If you’re a business or HR leader, you’re probably facing an enormous talent management challenge. Employers everywhere are struggling to retain and upskill existing employees, while simultaneously striving to hire skilled people who are prepared to meet future needs. In today’s competitive labor market, it’s an uphill climb, and the situation grows tougher every day.
Research from The World Economic Forum estimates that 44% of workforce jobs will be disrupted within the next five years. As a result, 60% of individuals will require training before 2027 to continue performing well in the rapidly changing world of work.
That’s what organizations need. But what do employees need from their employers?
Research shows that 84% of employees expect their employer to provide training and education to help them stay up-to-date as in-demand skills change. Unfortunately, according to that same study, more than half of executives feel existing L&D programs are a waste of time.
But what if employers could blend high-impact professional development with the flexibility of meaningful, self-directed benefits? This is where Lifestyle Spending Accounts (LSAs) can be particularly valuable. To find out why and how this innovative concept works, read on…
Employees Hesitate to Pay for More Education
Why don’t individuals simply try to close this skills gap themselves? According to The Institute for College Access & Success, 62% of the class of 2019 graduated with student debt, averaging almost $30K each in tuition, housing, and other education-related costs.
Many households are paying hundreds of dollars a month for the education they already have. Asking people to take on more after they’ve already invested isn’t an attractive or sustainable approach.
What employees want is assistance — not just with funds to cover formal education or professional development. They also want guidance to understand which growth paths are likely to enhance their careers now and in the future. In short, they need direction to make wise development decisions, and sufficient fuel to avoid additional unwanted debt.
Many organizations are in an excellent position to assist. They’re actively evaluating workforce skills and mapping future needs. They know which skills are in short supply now, and they can see how retirement trends are likely to shape their talent requirements over time.
Tuition Reimbursement Isn’t Enough
Tuition reimbursement is a popular offering among employers because educational costs for each employee can be tax-free for up to $5,250, while remaining a business deduction. Well-known companies like Starbucks, UPS, and Cigna have leveraged this kind of benefit for many years.

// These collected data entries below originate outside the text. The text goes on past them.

(** * The NLP report generator of [app.py]: text sanitizer and report renderer

    Python text is a sequence of Unicode code points, a [bytes] object a
    sequence of bytes.  The sanitizer [sanitize_text] is embedded on these
    sequences with the semantics of [str.replace], of the [latin-1] codec
    and of a dictionary iterated in insertion order.  The renderer is
    embedded as the sequence of calls the script makes on its [PDF] object,
    and the page of the application as the sequence of its interface
    actions. *)

From Stdlib Require Import List NArith ZArith Bool Lia Ascii String Strings.Byte.
From Stdlib Require Import DecimalString DecimalZ Permutation.
Import ListNotations.

(** ** Text, bytes and Python values *)

(** A code point, between 0 and 0x10FFFF. *)
Definition code_point := N.

(** A Python [str]. *)
Definition str := list code_point.

(** A Python [bytes]. *)
Definition bytes := list byte.

(** A source literal made of ASCII characters only. *)
Definition lit (s : string) : str :=
  map N_of_ascii (list_ascii_of_string s).

(** The values [sanitize_text] may be called with.  A float is represented
    by the text [repr] prints for it, which determines it. *)
#[warnings="-register-all"]
Inductive value : Type :=
| VNone
| VBool (b : bool)
| VInt (z : Z)
| VFloat (repr : str)
| VStr (s : str)
| VBytes (b : bytes)
| VList (l : list value).

(** [isinstance(v, str)] *)
Definition isinstance_str (v : value) : bool :=
  match v with
  | VStr _ => true
  | _ => false
  end.

(** ** Exceptions *)

Inductive exn : Type :=
| UnicodeEncodeError (c : code_point)
| FPDFUnicodeEncodingException (c : code_point)
| FileNotFoundError (path : string)
| EmptyDataError
| ParserError.

Inductive result (A : Type) : Type :=
| Ok (a : A)
| Raise (e : exn).

Arguments Ok {A} a.
Arguments Raise {A} e.

Definition bind {A B} (r : result A) (k : A -> result B) : result B :=
  match r with
  | Ok a => k a
  | Raise e => Raise e
  end.

Notation "x <- r ;; k" := (bind r (fun x => k))
  (at level 61, r at next level, right associativity).

(** ** [str.replace] *)

(** [s.startswith(prefix)] *)
Fixpoint startswith (s prefix : str) {struct prefix} : bool :=
  match prefix, s with
  | [], _ => true
  | _ :: _, [] => false
  | p :: prefix', c :: s' => N.eqb c p && startswith s' prefix'
  end.

(** The scan of [str.replace] for a pattern that is not empty: the leftmost
    occurrence is replaced, the scan resumes behind it.  [skip] counts the
    characters of an occurrence that are still to be passed over. *)
Fixpoint replace_from (old new : str) (skip : nat) (s : str) : str :=
  match s with
  | [] => []
  | c :: rest =>
      match skip with
      | S k => replace_from old new k rest
      | O =>
          if startswith s old
          then new ++ replace_from old new (pred (List.length old)) rest
          else c :: replace_from old new 0 rest
      end
  end.

(** [s.replace(old, new)]; an empty [old] matches before every character and
    at the end. *)
Definition replace (s old new : str) : str :=
  match old with
  | [] => new ++ flat_map (fun c => c :: new) s
  | _ :: _ => replace_from old new 0 s
  end.

(** ** The [latin-1] codec *)

Inductive error_handler : Type :=
| Strict
| Ignore
| Replace.

(** [s.encode("latin-1", errors)]: a code point up to 255 is its own byte;
    any other is handed to the error handler. *)
Fixpoint encode_latin1 (errors : error_handler) (s : str) : result bytes :=
  match s with
  | [] => Ok []
  | c :: rest =>
      match Byte.of_N c with
      | Some b => bs <- encode_latin1 errors rest ;; Ok (b :: bs)
      | None =>
          match errors with
          | Strict => Raise (UnicodeEncodeError c)
          | Ignore => encode_latin1 errors rest
          | Replace => bs <- encode_latin1 errors rest ;; Ok ("?"%byte :: bs)
          end
      end
  end.

(** [b.decode("latin-1")]: every byte is a code point. *)
Definition decode_latin1 (b : bytes) : result str :=
  Ok (map Byte.to_N b).

(** ** The sanitizer *)

(** The dictionary [replacements], in insertion order, which is the order
    [items()] yields. *)
Definition replacements : list (str * str) :=
  [ ([8377%N], lit "Rs");   (* U+20B9 rupee sign *)
    ([8211%N], lit "-");    (* U+2013 en dash *)
    ([8212%N], lit "-");    (* U+2014 em dash *)
    ([8217%N], lit "'");    (* U+2019 right single quotation mark *)
    ([8216%N], lit "'");    (* U+2018 left single quotation mark *)
    ([8220%N], [34%N]);     (* U+201C left double quotation mark *)
    ([8221%N], [34%N]) ].   (* U+201D right double quotation mark *)

(** [for k, v in items: text = text.replace(k, v)] *)
Definition apply_replacements (items : list (str * str)) (text : str) : str :=
  fold_left (fun text kv => replace text (fst kv) (snd kv)) items text.

Definition sanitize_text (text : value) : result str :=
  match text with
  | VStr text =>
      let text := apply_replacements replacements text in
      b <- encode_latin1 Ignore text ;;
      decode_latin1 b
  | _ => Ok []
  end.

(** ** Tables *)

(** A field of a table read by [pandas.read_csv], as the loops of the
    script receive it: text, an integer, a float (a missing field is the
    float [nan]; floats are represented by their [repr]) or a boolean. *)
Inductive cell : Type :=
| CStr (s : str)
| CInt (z : Z)
| CFloat (repr : str)
| CBool (b : bool).

Definition value_of_cell (c : cell) : value :=
  match c with
  | CStr s => VStr s
  | CInt z => VInt z
  | CFloat r => VFloat r
  | CBool b => VBool b
  end.

Coercion value_of_cell : cell >-> value.

(** [str(z)] for an integer: its decimal digits, behind a minus sign when it
    is negative. *)
Definition str_of_int (z : Z) : str :=
  lit (NilZero.string_of_int (Z.to_int z)).

(** [str(c)] *)
Definition py_str (c : cell) : str :=
  match c with
  | CStr s => s
  | CInt z => str_of_int z
  | CFloat r => r
  | CBool true => lit "True"
  | CBool false => lit "False"
  end.

(** A record of [trending_topics.csv].  The tables are taken with the
    columns the script reads, so that [row["title"]] is the field [title];
    the other columns of this table are not read. *)
Record TrendingTopic : Type := { title : cell }.

(** A record of [word_frequency_table.csv], as [iterrows] yields it.  A row
    comes with the fields as they were read when a column of the table
    holds text, which is so when the words are text; in a table of numbers
    only, [iterrows] turns the integers of a row into floats, and such a row
    is given here with its floats. *)
Record WordFrequency : Type := { word : cell; frequency : cell }.

(** [df.head(n)] *)
Definition head {A} (n : nat) (df : list A) : list A := firstn n df.

(** ** The calls on the [PDF] object *)

(** The text argument of a draw call, as the call site writes it. *)
Inductive text_expr : Type :=
| Literal (s : str)              (* a literal or an f-string *)
| SanitizeText (v : value)       (* [sanitize_text(v)] *)
| StrOf (c : cell)               (* [str(c)] *)
| Concat (a b : text_expr).      (* [a + b] *)

(** The text Python evaluates the argument to, before the call. *)
Fixpoint eval (e : text_expr) : result str :=
  match e with
  | Literal s => Ok s
  | SanitizeText v => sanitize_text v
  | StrOf c => Ok (py_str c)
  | Concat a b => x <- eval a ;; y <- eval b ;; Ok (x ++ y)
  end.

(** A width: [0], which extends the cell to the right margin, or
    [usable_width * tenths / 10] with
    [usable_width = pdf.w - pdf.l_margin - pdf.r_margin]. *)
Inductive width : Type :=
| ToRightMargin
| UsableWidth (tenths : N).

Definition usable_width : width := UsableWidth 10.

Inductive font_style : Type := Regular | Bold.
Inductive Align : Type := AlignL | AlignC.
Inductive XPos : Type := XRIGHT | XLMARGIN.
Inductive YPos : Type := YTOP | YNEXT.

Inductive call : Type :=
| SetAutoPageBreak (auto : bool) (margin : N)
| AddPage
| SetFont (family : string) (style : font_style) (size : N)
| SetY (y : Z)
| Cell (w : width) (h : N) (text : text_expr) (border : N)
       (align : Align) (new_x : XPos) (new_y : YPos)
| MultiCell (w : width) (h : N) (text : text_expr)
| Ln (h : option N)
| Output (path : string).

(** The text a draw operation is handed, if the call is one. *)
Definition call_text (c : call) : option text_expr :=
  match c with
  | Cell _ _ text _ _ _ _ => Some text
  | MultiCell _ _ text => Some text
  | _ => None
  end.

(** The [PDF] object: the number of the current page and the calls made on
    it so far, oldest first. *)
Record PDF : Type := { page_no : nat; calls : list call }.

Definition new_PDF : PDF := {| page_no := 0; calls := [] |}.

Definition emit (c : call) (self : PDF) : PDF :=
  {| page_no := page_no self; calls := calls self ++ [c] |}.

Definition set_auto_page_break auto margin := emit (SetAutoPageBreak auto margin).
Definition set_font family style size := emit (SetFont family style size).
Definition set_y y := emit (SetY y).
Definition ln h := emit (Ln h).

(** [multi_cell(w, h, text)].  The call is recorded; the header and footer
    the library draws by itself when the text overflows the page are not
    calls of the script and are not recorded. *)
Definition multi_cell w h text := emit (MultiCell w h text).

(** [cell(w, h, text)] with the defaults of the keyword arguments.  The call
    is recorded; whether the layout engine accepts its text is decided by
    [draw] below. *)
Definition pdf_cell w h text (border : N) (align : Align)
    (new_x : XPos) (new_y : YPos) :=
  emit (Cell w h text border align new_x new_y).

(** [PDF.header] *)
Definition header (self : PDF) : PDF :=
  let self := set_font "Helvetica" Bold 11 self in
  pdf_cell ToRightMargin 10
    (Literal (lit "Trending Topics NLP Analysis Report"))
    0 AlignC XLMARGIN YNEXT self.

(** [PDF.footer] *)
Definition footer (self : PDF) : PDF :=
  let self := set_y (-15) self in
  let self := set_font "Helvetica" Regular 8 self in
  pdf_cell ToRightMargin 10
    (Literal (lit "Page " ++ str_of_int (Z.of_nat (page_no self))))
    0 AlignC XRIGHT YTOP self.

(** Modelled from the spec: [FPDF.add_page] belongs to the layout library,
    which is not among the sources; every page carries the running header
    and the footer, generated automatically.  [add_page] closes the current
    page, if there is one, with [footer], begins the next one and calls
    [header].  The page breaks the library inserts by itself when a page is
    full make the same two calls; where they fall depends on font metrics
    and is left out. *)
Definition add_page (self : PDF) : PDF :=
  let self := if Nat.ltb 0 (page_no self) then footer self else self in
  let self := {| page_no := S (page_no self); calls := calls self ++ [AddPage] |} in
  header self.

(** Modelled from the spec: [FPDF.output] belongs to the layout library as
    well; it closes the last page with [footer] and writes the file. *)
Definition output (path : string) (self : PDF) : PDF :=
  let self := if Nat.ltb 0 (page_no self) then footer self else self in
  emit (Output path) self.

For instance, Cigna’s case illustrates how effective tuition reimbursement can be. An analysis of Cigna’s program found that every dollar spent generated a return of $2.29, thanks to lower turnover and recruitment costs. Employees also won. Participants were 10% more likely to be promoted and received an average 43% increase in wages over a three-year timeframe.
However, a degree or qualified certificate program isn’t ideal for everyone. Some employees just want to build skills through alternative channels that typically aren’t covered by tuition reimbursement. Others want to pursue personal growth opportunities that may also enhance their careers.
It’s worth noting that MetLife says 75% of employees want more choice and control over how they use their benefits. So, if employers can offer $5k in tuition support, why can’t they offer the same level of investment for other development options?
LSAs Support Flexible Development Strategies
Of course, it’s one thing for organizations to provide attractive learning and development programs. But it’s another for employees to embrace these programs and gain value from them.
That’s where LSAs come in. An LSA is an employer-funded account that enables employees to apply post- or pre-tax dollars toward the benefits they love most — including learning and development.
Tuition reimbursement programs often come with a long list of qualifiers and rules. In contrast, LSAs give employers and employees more flexibility — and flexibility is the best way to be sure employees will use the benefits they sign up for. As our research shows, when programs are highly flexible, 96% of the funds are used, versus only 63% among programs with less flexibility.
For example, in addition to offering a standard tuition reimbursement program, an employer could offer an LSA L&D wallet, so employees can choose other more self-directed development courses. Plus, the employer could define the type of opportunities that qualify for LSA funds, to help employees focus on learning experiences that are best for their career.
These advantages aren’t just for employees, either. LSA technology solutions can consolidate tuition reimbursement management to simplify and improve the experience for program administrators, as well. This simplicity means more time for your benefits team as well as a more convenient experience for employees.
Beyond L&D: A Holistic Approach to Benefits
LSAs can help organizations provide employee-focused benefits that work across talent management silos to improve the overall employee experience. Specifically, our benchmarking research shows that companies choose to offer LSAs for three primary reasons:
- To attract and retain talent, and reduce attrition,
- To improve employee experience and increase engagement,
- To deliver more equitable, inclusive benefit programs.
Rather than increasing complexity and costs for employers, LSAs can work together with L&D departments to optimize spend and simplify the administration of popular programs like tuition reimbursement and other outside learning opportunities.
However, the time to act is now. Employees need support and employers can’t afford to lose valuable talent. Establishing a more flexible, personalized employee development program is a powerful way to ensure you can close critical skills gaps, build a stronger culture of learning and offer a more positive, meaningful experience for everyone.